Facebook officials tell one story, parroting CEO Mark Zuckerberg’s zealot-like belief in the all-encompassing power of A.I. to solve its problems with extremist content. But to counter the growing evidence that Facebook’s A.I. is a failure, notably in its inability to detect mass shooting videos, Chief Technology Officer Mike Schroepfer was bizarrely and prominently featured in the New York Times. Schroepfer continued celebrating his company A.I.’s ability to distinguish between broccoli and marijuana and, at the same time, was depicted as someone struggling to come to terms with the overwhelming and insurmountable challenge of curbing misuse of the platform. The effort to understand Schroepfer’s state of mind and work challenges is puzzling given that many corporate executives and managers face tremendous pressures on a daily basis, yet are not subject to profiles in major media outlets. Large-scale corporate problems are not unique to Facebook.

“At the same time Facebook executives are desperately trying to forestall criticism and regulation by hyping overly optimistic claims about A.I.’s capability, they are also seeking sympathy by constantly complaining about roadblocks and challenges inherent in A.I. technology and also the challenges inherent in the scale of their platform,” said Counter Extremism Project Executive Director David Ibsen. “They talk about how their incredible A.I. tools can distinguish between broccoli and marijuana—something that most humans can differentiate. Yet, these same smart and powerful algorithms can’t seem to help Facebook actually enforce its own terms of service like detecting and removing a first-person video of a massacre on its site. When predictable and supposedly preventable abuse occurs, Facebook engineers don’t fix the problem – they instead gather journalists to share excuses and a good cry. Extremist content appears on Facebook every day, inspiring more aspiring terrorists, even though the material is clearly prohibited and in verifiable cases has previously been flagged and removed. Facebook must be held accountable for its own failures and deceptions.”
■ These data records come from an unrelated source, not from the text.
(** The store and the documents after a run of the loops. *)
Lemma remote_loops_store w :
  F ∨ (∀ a, grouped pv a → synced a w) →
  post F (Remote.sync_providers E rel_bucket bucket out_prefix pv) w (λ _ w',
    (∀ a, grouped pv a → synced a w') ∧
    (∀ a, grouped pv a → synced a w → fp w' a = fp w a) ∧
    ∃ new, writes w' = writes w ++ new ∧
           puts new = docs (fp w') pv (sorted_keys pv) ∧
           ((∀ a, grouped pv a → synced a w) → copies new = [])).
Proof.
  intros Hpre. rewrite remote_sync_providers_loops.
  set (ext := λ w1 w2 : world, ∀ a h, grouped pv a →
         cached_fingerprint (s3 w1 !! obj_of a) = Some h →
         cached_fingerprint (s3 w2 !! obj_of a) = Some h).
  assert (Hsynced_ext : ∀ a w1 w2, grouped pv a → synced a w1 → ext w1 w2 →
                                   synced a w2 ∧ fp w2 a = fp w1 a).
  { intros a w1 w2 Ha [Herr [h Hh]] Hext. unfold remote_fingerprint.
    rewrite Hh, (Hext a h Ha Hh). split; [|done]. split; [done|].
    rewrite (Hext a h Ha Hh). by eexists. }
  eapply post_mono.
  { apply (loop_providers_spec Remote.sorted_archives Remote.os_arch remote_url
             bucket out_prefix _ F
             (λ w1, F ∨ ∀ a, grouped pv a → synced a w1)
             (grouped pv) fp synced synced ext); try done.
    - apply remote_sorted_archives_elem.
    - by intros w1 a h Ha.
    - intros w1 w2 w3 H12 H23 a h Ha Hs. by apply H23, H12.
    - intros w1 w2 [?|Hs] Hext; [by left|]. right. intros a Ha.
      by destruct (Hsynced_ext a w1 w2) as [? _]; auto.
    - intros a w1 w2 Ha Hs Hext. by destruct (Hsynced_ext a w1 w2) as [? _].
    - intros a w1 Ha Hpre1. eapply post_mono; [apply remote_copy_spec|].
      { destruct Hpre1 as [?|Hs]; [by left|]. right. by apply Hs. }
      intros hc w2 (Hhc & Hsync & new & Hw & Hp & Hskip & Hcopy).
      split_and!; [done..| |].
      + destruct (decide (is_Some (cached_fingerprint (s3 w1 !! obj_of a))))
          as [Hc|Hc].
        * destruct Hsync as [Herr _]. rewrite (Hskip (conj Herr Hc)).
          by intros ????.
        * destruct Hcopy as [o Ho]; [by intros [_ ?]|].
          intros b h Hb Hcb. rewrite Ho.
          destruct (decide (obj_of a = obj_of b)) as [Heq|Hne].
          -- destruct Hc. rewrite Heq, Hcb. by eexists.
          -- by rewrite lookup_insert_ne.
      + exists new. split_and!; [done..|]. intros Hs.
        rewrite (Hskip Hs), <- (app_nil_r (writes w1)) in Hw at 1.
        by apply app_inv_head in Hw.
    - intros name body ct w1 a h Ha Hs. simpl.
      rewrite lookup_insert_ne; [done|].
      destruct (zip_names a Ha) as [stem Hstem]. unfold remote_mirror_obj.
      rewrite Hstem. intros [= Heq%(inj (String.app out_prefix))].
      rewrite <- !str_app_assoc in Heq. by eapply zip_not_json. }
  intros [] w' (_ & Hext & Hsync & new & ? & ? & Hcopies).
  split_and!; [done| |].
  - intros a Ha Hs. by eapply Hsynced_ext.
  - exists new. split_and!; [done..|]. intros Hs. by apply Hcopies.
Qed.
Lemma clone_items_id (xs : list (option A)) (s : unit) :
  clone_items (λ x s, Ok (x, s)) xs s = Ok (filter (λ x, x ≠ None) xs, s).
Proof.
  induction xs as [|x xs IH]; simpl; [done|]. rewrite IH. simpl.
  rewrite filter_cons. by destruct x.
Qed.

Lemma lrepr_clone l xs :
  lrepr l xs →
  ∃ l', linkedListClone (Some l) = Ok (Some l') ∧
    lrepr l' (filter (λ x, x ≠ None) xs) ∧ ll_cloned l' = true.
Proof.
  intros (ns & Hr & ->). unfold linkedListClone.
  rewrite (repr_fuel _ _ Hr), (r_first _ _ Hr), (r_nodes _ _ Hr).
  destruct (clone_loop_seg (λ x s, Ok (x, s)) (length ns) (seg ns None) ns
    (mkList 0 None true ∅) [] tt (filter (λ x, x ≠ None) ns.*2) tt)
    as (l' & -> & Hl' & Hc'); try (by destruct Hr); [|apply clone_items_id|by exists l'].
  exists []. split; [|done]. split; try done. constructor.
Qed.

Lemma lrepr_deepClone {S} (f : option A → S → outcome (option A * S)) l xs s ys s' :
  lrepr l xs → clone_items f xs s = Ok (ys, s') →
  ∃ l', linkedListDeepClone (Some l) f s = Ok (Some l', s') ∧
    lrepr l' ys ∧ ll_cloned l' = false.
Proof.
  intros (ns & Hr & ->) Hc. unfold linkedListDeepClone. simpl.
  rewrite (repr_fuel _ _ Hr), (r_first _ _ Hr), (r_nodes _ _ Hr).
  destruct (clone_loop_seg f (length ns) (seg ns None) ns linkedListCreate [] s ys s')
    as (l' & -> & Hl' & Hc'); try (by destruct Hr); [apply lrepr_create|by exists l'].
Qed.

(** *** Iterators *)

(** The iterator [it] of a list with nodes [n1 ++ n2] stands before [n2]. *)
Definition cursor (it : icLinkedListIterator) (n2 : list (addr * option A)) : Prop :=
  it_curr it = hd_addr n2 None.
(* ===== verification/BlockingQueue.v ===== *)
(** * icBlockingQueue: the bounded queue between threads

    Models src/source/libs/concurrent/c/src/icBlockingQueue.c.  Every function holds the mutex of
    the queue except while it waits on a condition variable, so a thread runs
    in atomic segments: from the call to the return or to a wait, and from the
    end of a wait to the return or to the next wait.  The segments are
    executable functions on the queue; [step] interleaves the segments of any
    number of threads with the signals, broadcasts, time-outs and spurious
    wake-ups that POSIX allows for condition variables.  The clock is an
    argument of a segment.  blockingQueueDestroy is not part of the step relation: it
    frees the object, after which no segment may run. *)

From S2P Require Import Prelude LinkedList LinkedListSpec Queue Time.
Import LinkedList ListSpec Queue Time.

Module BlockingQueue.

Definition BLOCKINGQUEUE_TIMEOUT_INFINITE : Z := 2147483647.
Definition BLOCKINGQUEUE_MAX_CAPACITY : Z := 65535.

(** What timed_wait does: wait for ever, wait until a time, or return
    ETIMEDOUT at once. *)
Inductive waiting := Forever | Until | AtOnce.

Definition timed_wait (timeout : timespec) : waiting :=
  if decide (tv_sec timeout = BLOCKINGQUEUE_TIMEOUT_INFINITE ∧ tv_nsec timeout = 0) then Forever
  else if decide (tv_sec timeout < 0 ∨ (tv_sec timeout = 0 ∧ tv_nsec timeout = 0)) then AtOnce
  else Until.

(** The values of condRet: 0, ETIMEDOUT, EINTR. *)
Inductive condRet := Zero | ETIMEDOUT | EINTR.

#[global] Instance condRet_eq_dec : EqDecision condRet.
Proof. solve_decision. Defined.

Section Code.
Context {A : Type}.

Record icBlockingQueue := mkBQ {
  capacity : Z;
  queue : icQueue A;
  enabled : bool
}.

Definition set_queue (b : icBlockingQueue) (q : icQueue A) := mkBQ (capacity b) q (enabled b).

Definition blockingQueueCreate (maxCapacity : Z) : icBlockingQueue :=
  mkBQ (if decide (0 < maxCapacity) then maxCapacity else BLOCKINGQUEUE_MAX_CAPACITY) queueCreate true.

(** A NULL queue is [None], here and below. *)
Definition blockingQueueCount (b : option icBlockingQueue) : Z :=
  match b with Some b => queueCount (Some (queue b)) | None => 0 end.

Definition blockingQueueIsDisabled (b : option icBlockingQueue) : bool :=
  match b with Some b => negb (enabled b) | None => true end.

(** How a segment ends: the function returns, perhaps after signalling the
    other condition, or the thread waits, [start] being its startTime; or it
    refuses a NULL argument, with the result [r] and no queue touched. *)
Inductive segment (R : Type) :=
  | Return (r : R) (signal : bool) (b : icBlockingQueue)
  | Block (forever : bool) (start : timespec)
  | Refuse (r : R).
Arguments Return {R}.
Arguments Block {R}.
Arguments Refuse {R}.

(** The time left: all of it the first time around. *)
Definition remaining (timeout : timespec) (start : option timespec) (now : timespec) : timespec * timespec :=
  match start with
  | None => (timeout, now)
  | Some st => (timespecDiff timeout (timespecDiff now st), st)
  end.

(** The rest of the loop body after the wait; [None]: go around again. *)
Definition push_finish (b : icBlockingQueue) (item : A) (ret : condRet) (count : Z)
    : outcome (option (segment bool)) :=
  let ret := if enabled b then ret else EINTR in
  if decide (ret = Zero ∧ count < capacity b) then
    '(_, q) ← queuePush (Some (queue b)) (Some item);
    q ← of_option q;
    Ok (Some (Return true (bool_decide (count = 0)) (set_queue b q)))
  else match ret with
       | ETIMEDOUT | EINTR => Ok (Some (Return false false b))
       | Zero => Ok None
       end.

(** The loop of blockingQueuePushTimeoutGranular. *)
Fixpoint push_loop (fuel : nat) (b : icBlockingQueue) (item : A) (timeout : timespec)
    (start : option timespec) (now : timespec) (ret : condRet) : outcome (segment bool) :=
  match fuel with
  | O => Hang
  | S fuel =>
      let count := blockingQueueCount (Some b) in
      let finish start ret :=
        fin ← push_finish b item ret count;
        match fin with
        | Some seg => Ok seg
        | None => push_loop fuel b item timeout start now ret
        end in
      if enabled b && bool_decide (count = capacity b) then
        let '(rest, st) := remaining timeout start now in
        match timed_wait rest with
        | Forever => Ok (Block true st)
        | Until => Ok (Block false st)
        | AtOnce => finish (Some st) ETIMEDOUT
        end
      else finish start ret
  end.

Definition blockingQueuePushTimeoutGranular (b : option icBlockingQueue) (item : option A) (timeout now : timespec)
    : outcome (segment bool) :=
  match b, item with
  | Some b, Some item => push_loop 2 b item timeout None now Zero
  | _, _ => Ok (Refuse false)
  end.

(** After the wait. *)
Definition push_resume (b : icBlockingQueue) (item : A) (timeout start now : timespec) (ret : condRet)
    : outcome (segment bool) :=
  fin ← push_finish b item ret (blockingQueueCount (Some b));
  match fin with
  | Some seg => Ok seg
  | None => push_loop 2 b item timeout (Some start) now ret
  end.

Definition blockingQueuePushTimeout (b : option icBlockingQueue) (item : option A) (timeout : Z) (now : timespec)
    : outcome (segment bool) := blockingQueuePushTimeoutGranular b item (mkTs timeout 0) now.

Definition blockingQueuePush (b : option icBlockingQueue) (item : option A) (now : timespec) : outcome (segment bool) :=
  blockingQueuePushTimeout b item BLOCKINGQUEUE_TIMEOUT_INFINITE now.

Definition pop_finish (b : icBlockingQueue) (ret : condRet) (count : Z) : outcome (option (segment (option A))) :=
  let ret := if enabled b then ret else EINTR in
  if decide (ret = Zero ∧ 0 < count) then
    '(x, q) ← queuePop (Some (queue b));
    q ← of_option q;
    Ok (Some (Return x (bool_decide (count = capacity b)) (set_queue b q)))
  else match ret with
       | ETIMEDOUT | EINTR => Ok (Some (Return None false b))
       | Zero => Ok None
       end.

(** The loop of blockingQueuePopTimeoutGranular. *)
Fixpoint pop_loop (fuel : nat) (b : icBlockingQueue) (timeout : timespec)
    (start : option timespec) (now : timespec) (ret : condRet) : outcome (segment (option A)) :=
  match fuel with
  | O => Hang
  | S fuel =>
      let count := blockingQueueCount (Some b) in
      let finish start ret :=
        fin ← pop_finish b ret count;
        match fin with
        | Some seg => Ok seg
        | None => pop_loop fuel b timeout start now ret
        end in
      if enabled b && bool_decide (count = 0) then
        let '(rest, st) := remaining timeout start now in
        match timed_wait rest with
        | Forever => Ok (Block true st)
        | Until => Ok (Block false st)
        | AtOnce => finish (Some st) ETIMEDOUT
        end
      else finish start ret
  end.

Definition blockingQueuePopTimeoutGranular (b : option icBlockingQueue) (timeout now : timespec)
    : outcome (segment (option A)) :=
  match b with
  | Some b => pop_loop 2 b timeout None now Zero
  | None => Ok (Refuse None)
  end.

Definition pop_resume (b : icBlockingQueue) (timeout start now : timespec) (ret : condRet)
    : outcome (segment (option A)) :=
  fin ← pop_finish b ret (blockingQueueCount (Some b));
  match fin with
  | Some seg => Ok seg
  | None => pop_loop 2 b timeout (Some start) now ret
  end.

Definition blockingQueuePopTimeout (b : option icBlockingQueue) (timeout : Z) (now : timespec)
    : outcome (segment (option A)) := blockingQueuePopTimeoutGranular b (mkTs timeout 0) now.

Definition blockingQueuePop (b : option icBlockingQueue) (now : timespec) : outcome (segment (option A)) :=
  blockingQueuePopTimeout b BLOCKINGQUEUE_TIMEOUT_INFINITE now.

(** The result, the released items, whether fullCondition is signalled, and
    the queue. *)
Definition blockingQueueDelete {S} (b : option icBlockingQueue) (searchVal : S)
    (searchFunc : S → option A → outcome bool)
    : outcome (bool * list (option A) * bool * option icBlockingQueue) :=
  match b with
  | None => Ok (false, [], false, None)
  | Some b =>
      let count := blockingQueueCount (Some b) in
      '(ret, rel, q) ← queueDelete (Some (queue b)) searchVal searchFunc;
      q ← of_option q;
      Ok (ret, rel, ret && bool_decide (count = capacity b), Some (set_queue b q))
  end.

Definition blockingQueueClear (b : option icBlockingQueue) : outcome (list A * bool * option icBlockingQueue) :=
  match b with
  | None => Ok ([], false, None)
  | Some b =>
      let count := blockingQueueCount (Some b) in
      '(rel, q) ← queueClear (Some (queue b));
      q ← of_option q;
      Ok (rel, bool_decide (count = capacity b), Some (set_queue b q))
  end.

(** The queue, and whether both conditions are broadcast. *)
Definition blockingQueueDisable (b : option icBlockingQueue) : option icBlockingQueue * bool :=
  match b with
  | None => (None, false)
  | Some b => (Some (mkBQ (capacity b) (queue b) false), true)
  end.

(** The items that are released and the nodes that are left. *)
Definition blockingQueueDestroy (b : option icBlockingQueue) : outcome (list A * gmap addr (listNode A)) :=
  match b with
  | None => Ok ([], ∅)
  | Some b => queueDestroy (Some (queue b))
  end.

Definition blockingQueueIterate {S} (b : option icBlockingQueue)
    (callback : option A → S → outcome (bool * S)) (arg : S) : outcome S :=
  match b with
  | None => Ok arg
  | Some b => queueIterate (Some (queue b)) callback arg
  end.

(** ** Threads *)

Inductive thread :=
  | Idle
  | PushWait (item : A) (timeout start : timespec) (forever : bool)   (* on fullCondition *)
  | PushWoken (item : A) (timeout start : timespec) (ret : condRet)   (* about to take the mutex again *)
  | PopWait (timeout start : timespec) (forever : bool)               (* on emptyCondition *)
  | PopWoken (timeout start : timespec) (ret : condRet).

Definition on_full (t : thread) : bool := match t with PushWait _ _ _ _ => true | _ => false end.
Definition on_empty (t : thread) : bool := match t with PopWait _ _ _ => true | _ => false end.
Definition waits_forever (t : thread) : bool :=
  match t with PushWait _ _ _ f | PopWait _ _ f => f | _ => false end.

(** The end of a wait. *)
Definition wake (ret : condRet) (t : thread) : thread :=
  match t with
  | PushWait item timeout start _ => PushWoken item timeout start ret
  | PopWait timeout start _ => PopWoken timeout start ret
  | _ => t
  end.

(** What happened to the queue, in order. *)
Inductive event := EvPush (x : A) | EvPop (x : A) | EvDelete (x : A) | EvClear (xs : list A).

Record sys := mkSys {
  bq : icBlockingQueue;
  threads : gmap nat thread;
  log : list event
}.

(** pthread_cond_signal, if [signal]: one waiter, if there is one. *)
Inductive signals (on : thread → bool) (signal : bool) (ths : gmap nat thread) : gmap nat thread → Prop :=
  | signals_none : signal = false ∨ (∀ t st, ths !! t = Some st → on st = false) → signals on signal ths ths
  | signals_one t st : signal = true → ths !! t = Some st → on st = true →
      signals on signal ths (<[t := wake Zero st]> ths).

(** The end of a push or pop segment of thread [t]. *)
Inductive push_ends (s : sys) (t : nat) (item : A) (timeout : timespec) : segment bool → sys → Prop :=
  | push_returns r sg b ths :
      signals on_empty sg (<[t := Idle]> (threads s)) ths →
      push_ends s t item timeout (Return r sg b) (mkSys b ths (log s ++ if r : bool then [EvPush item] else []))
  | push_blocks f st :
      push_ends s t item timeout (Block f st)
        (mkSys (bq s) (<[t := PushWait item timeout st f]> (threads s)) (log s)).

Inductive pop_ends (s : sys) (t : nat) (timeout : timespec) : segment (option A) → sys → Prop :=
  | pop_returns r sg b ths :
      signals on_full sg (<[t := Idle]> (threads s)) ths →
      pop_ends s t timeout (Return r sg b)
        (mkSys b ths (log s ++ match r with Some x => [EvPop x] | None => [] end))
  | pop_blocks f st :
      pop_ends s t timeout (Block f st) (mkSys (bq s) (<[t := PopWait timeout st f]> (threads s)) (log s)).

Inductive step (s : sys) : sys → Prop :=
  | step_push t item timeout now seg s' :
      threads s !! t = Some Idle →
      blockingQueuePushTimeoutGranular (Some (bq s)) (Some item) timeout now = Ok seg →
      push_ends s t item timeout seg s' → step s s'
  | step_push_again t item timeout start ret now seg s' :
      threads s !! t = Some (PushWoken item timeout start ret) →
      push_resume (bq s) item timeout start now ret = Ok seg →
      push_ends s t item timeout seg s' → step s s'
  | step_pop t timeout now seg s' :
      threads s !! t = Some Idle →
      blockingQueuePopTimeoutGranular (Some (bq s)) timeout now = Ok seg →
      pop_ends s t timeout seg s' → step s s'
  | step_pop_again t timeout start ret now seg s' :
      threads s !! t = Some (PopWoken timeout start ret) →
      pop_resume (bq s) timeout start now ret = Ok seg →
      pop_ends s t timeout seg s' → step s s'
  | step_spurious t st :
      threads s !! t = Some st → on_full st || on_empty st = true →
      step s (mkSys (bq s) (<[t := wake Zero st]> (threads s)) (log s))
  | step_timeout t st :
      threads s !! t = Some st → on_full st || on_empty st = true → waits_forever st = false →
      step s (mkSys (bq s) (<[t := wake ETIMEDOUT st]> (threads s)) (log s))
  | step_delete t (p : A → bool) ret rel sg b ths :
      threads s !! t = Some Idle →
      blockingQueueDelete (Some (bq s)) () (λ _ o, Ok match o with Some x => p x | None => false end)
        = Ok (ret, rel, sg, Some b) →
      signals on_full sg (threads s) ths →
      step s (mkSys b ths (log s ++ (EvDelete <$> omap id rel)))
  | step_clear t rel sg b ths :
      threads s !! t = Some Idle →
      blockingQueueClear (Some (bq s)) = Ok (rel, sg, Some b) → signals on_full sg (threads s) ths →
      step s (mkSys b ths (log s ++ [EvClear rel]))
  | step_disable t b :
      threads s !! t = Some Idle →
      blockingQueueDisable (Some (bq s)) = (Some b, true) →
      step s (mkSys b ((λ st, if on_full st || on_empty st then wake Zero st else st) <$> threads s)
        (log s)).

(** A new queue and idle threads. *)
Definition initial (cap : Z) (s : sys) : Prop :=
  bq s = blockingQueueCreate cap ∧ (∀ t st, threads s !! t = Some st → st = Idle) ∧ log s = [].

Definition reachable (cap : Z) (s : sys) : Prop := ∃ s0, initial cap s0 ∧ rtc step s0 s.

End Code.
Arguments icBlockingQueue : clear implicits.
Arguments sys : clear implicits.
Arguments thread : clear implicits.
Arguments event : clear implicits.
Arguments segment : clear implicits.
Arguments Return {A R}.
Arguments Block {A R}.
Arguments Refuse {A R}.

End BlockingQueue.
(** ** The clients *)

(** A segment of client [k] that keeps the state and leaves the worker alone. *)
Lemma inv_client s e e' k cl xs xs' l (held : bool) :
  inv s → exec s = Some e → appended (log s) = removed (log s) ++ xs →
  (mutex s = None ∨ mutex s = Some k) → state e' = state e → bmodel (tasks e') xs' →
  (cl = Idle ∧ held = false ∨ (∃ c st, cl = PushWaiting c st) ∧ held = true ∧ state e = TASK_EXEC_STATE_RUN) →
  (state e = TASK_EXEC_STATE_RUN ∨ xs' = xs) →
  xs ++ appended l = removed l ++ xs' → ran l = [] → popped l = [] →
  freed l ≡ₚ removed l ++ refused_freed l → dropped l = [] →
  inv (mkSys (Some e') (work s) (<[k := cl]> (clients s)) (if held then Some k else None) (log s ++ l)).
Proof.
  intros [Ip Iq Ir If Ig Io Id] He Hxs Hm Hst Hb' Hcl Hxs' Hq Hran Hpop Hfree Hdrop.
  rewrite He in Iq. destruct Iq as (xs0 & Hb & Ha & Hx & Hd & Hj).
  assert (xs0 = xs) as -> by (apply (app_inv_head (removed (log s))); congruence).
  assert (Hk : ∀ j cj, <[k := cl]> (clients s) !! j = Some cj →
            j = k ∧ cj = cl ∨ j ≠ k ∧ clients s !! j = Some cj).
  { intros j cj. rewrite lookup_insert_Some. naive_solver. }
  assert (Hends : ∀ j cj, ends cj = true → <[k := cl]> (clients s) !! j = Some cj → clients s !! j = Some cj).
  { intros j cj Hcj [[-> ->]|[_ ?]]%Hk; [|done]. by destruct Hcl as [[-> _]|[(c & st & ->) _]]. }
  specialize (Id (or_introl (mk_is_Some _ _ He))).
  split; cbn [exec work clients mutex log].
  - intros j c st ret cj [[-> ->]|[Hne Hjc]]%Hk Hc.
    + destruct Hcl as [[-> _]|(_ & -> & Hrun)]; [by destruct Hc|]. split; [done|]. intros e1 [= <-]. congruence.
    + destruct (Ip j c st ret cj Hjc Hc) as [Hmj _]. destruct Hm; congruence.
  - exists xs'. rewrite appended_app, removed_app, Ha, <-!app_assoc, Hq, Hst. split; [done|]. split; [done|].
    split; [|split].
    + intros Hw. destruct (Hx Hw) as [Hn Hf]. split; [done|]. intros Hfin. destruct Hxs' as [? | -> ]; [done|auto].
    + intros j Hjd%Hends; [|done]. destruct (Hd j Hjd) as [Hf ->]. split; [done|]. destruct Hxs' as [? | -> ]; [congruence|done].
    + intros j b Hjj%Hends; [|done]. destruct (Hj j b Hjj) as [Hn Hor]. split; [done|]. destruct Hxs' as [? | -> ]; done.
  - by rewrite exec_ran_app, exec_popped_app, Hran, Hpop, !app_nil_r.
  - rewrite exec_freed_app, removed_app, exec_refused_freed_app, Hfree. rewrite (assoc_L (++)), If. rewrite <-!app_assoc.
    f_equiv. rewrite !(assoc (++)). f_equiv. apply Permutation_app_comm.
  - intros j b Hjr%Hends; [|done]. apply Ig in Hjr. congruence.
  - intros i j ci cj Hi Hj' Hei Hej. apply (Io i j ci cj); auto.
  - intros _. by rewrite exec_dropped_app, Id, Hdrop.
Qed.

Lemma inv_push s e k c seg e' cl held l xs :
  inv s → exec s = Some e → state e = TASK_EXEC_STATE_RUN → (mutex s = None ∨ mutex s = Some k) →
  bmodel (tasks e) xs → appended (log s) = removed (log s) ++ xs → push_result (tasks e) xs c seg →
  push_step e c seg e' cl held l →
  inv (mkSys (Some e') (work s) (<[k := cl]> (clients s)) (if held : bool then Some k else None) (log s ++ l)).
Proof.
  intros I He Hst Hm Hb Ha Hr Hp. destruct Hp as [sg b|sg b|f st]; simpl in Hr.
  - apply (inv_client s e _ k _ xs (xs ++ [c]) _ false); try done; [apply Hr|by left|by left].
  - destruct Hr as [_ ->]. apply (inv_client s e _ k _ xs xs _ false); try done; [by left|by left|cbn; by rewrite app_nil_r].
  - apply (inv_client s e _ k _ xs xs _ true); try done; [right; eauto|by left|cbn; by rewrite app_nil_r].
Qed.

(** The state changes to FINISH or CANCEL: [cl] is the new state of the
    client that asked for it. *)
Lemma inv_ending s e e' k cl xs :
  inv s → exec s = Some e → bmodel (tasks e') xs → appended (log s) = removed (log s) ++ xs → mutex s = None →
  (state e' = TASK_EXEC_STATE_CANCEL ∨ state e = TASK_EXEC_STATE_RUN ∧ state e' = TASK_EXEC_STATE_FINISH) →
  (cl = Destroying → state e' = TASK_EXEC_STATE_FINISH ∧ xs = []) →
  (∀ b, cl = Joining b → b = true → state e' = TASK_EXEC_STATE_FINISH ∨ xs = []) →
  (∀ c st, cl ≠ PushWaiting c st) → (∀ c st ret, cl ≠ Pushing c st ret) → (∀ b, cl ≠ Returned b) →
  (∀ j cj, j ≠ k → clients s !! j = Some cj → ends cj = false) →
  inv (mkSys (Some e') (work s) (<[k := cl]> (clients s)) None (log s)).
Proof.
  intros [Ip Iq Ir If Ig Io Id] He Hb' Hxs Hm Hst Hcd Hcj Hc1 Hc2 Hc3 Hother.
  rewrite He in Iq. destruct Iq as (xs0 & Hb & Ha & Hx & Hd & Hj).
  assert (xs0 = xs) as -> by (apply (app_inv_head (removed (log s))); congruence).
  assert (Hk : ∀ j cj, ends cj = true → <[k := cl]> (clients s) !! j = Some cj → j = k ∧ cj = cl).
  { intros j cj Hcje [[-> ->]|[Hne Hjc]]%lookup_insert_Some; [done|].
    rewrite (Hother j cj) in Hcje; [done|by apply not_eq_sym|done]. }
  assert (Hnr : state e' ≠ TASK_EXEC_STATE_RUN) by (destruct Hst as [->|[_ ->]]; done).
  specialize (Id (or_introl (mk_is_Some _ _ He))).
  split; cbn [exec work clients mutex log]; try done.
  - intros j c st ret cj [[-> <-]|[Hne Hjc]]%lookup_insert_Some Hc; [naive_solver|].
    destruct (Ip j c st ret cj Hjc Hc). congruence.
  - exists xs. do 2 (split; [done|]). split; [|split].
    + intros Hw. destruct (Hx Hw) as [Hn Hf]. split; [done|]. intros Hfin. destruct Hst as [Hst|[Hst _]]; congruence.
    + intros j [-> Hjd]%Hk; [|done]. by apply Hcd.
    + intros j b [-> Hjd]%Hk; [|done]. split; [done|]. by apply Hcj.
  - intros j b [-> Hjr]%Hk; [|done]. by apply symmetry, Hc3 in Hjr.
  - intros i j ci cj Hi Hj' Hei Hej. apply Hk in Hi as [-> _]; [|done]. apply Hk in Hj' as [-> _]; done.
Qed.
Hard data and the recent complaint filed by a Facebook whistleblower directly contradicts the 99 percent removal rate—showing repeated failures, flawed technologies, deceptions, and an unwillingness to tackle online extremism seriously. Facebook executives have no answer to highly credible claims and hard evidence that this 99 percent figure is absurdly false and that its A.I. systems are woefully inadequate. Instead, the company has relied on PR tactics and spin. Documents filed by a whistleblower allege Facebook’s A.I. only detected 38 percent of profiles displaying known terrorist symbols over a five-month period and its A.I. missed millions of uploads of the March 2019 New Zealand mass shooting video, which had been seen by its A.I. systems and could have been easily blocked.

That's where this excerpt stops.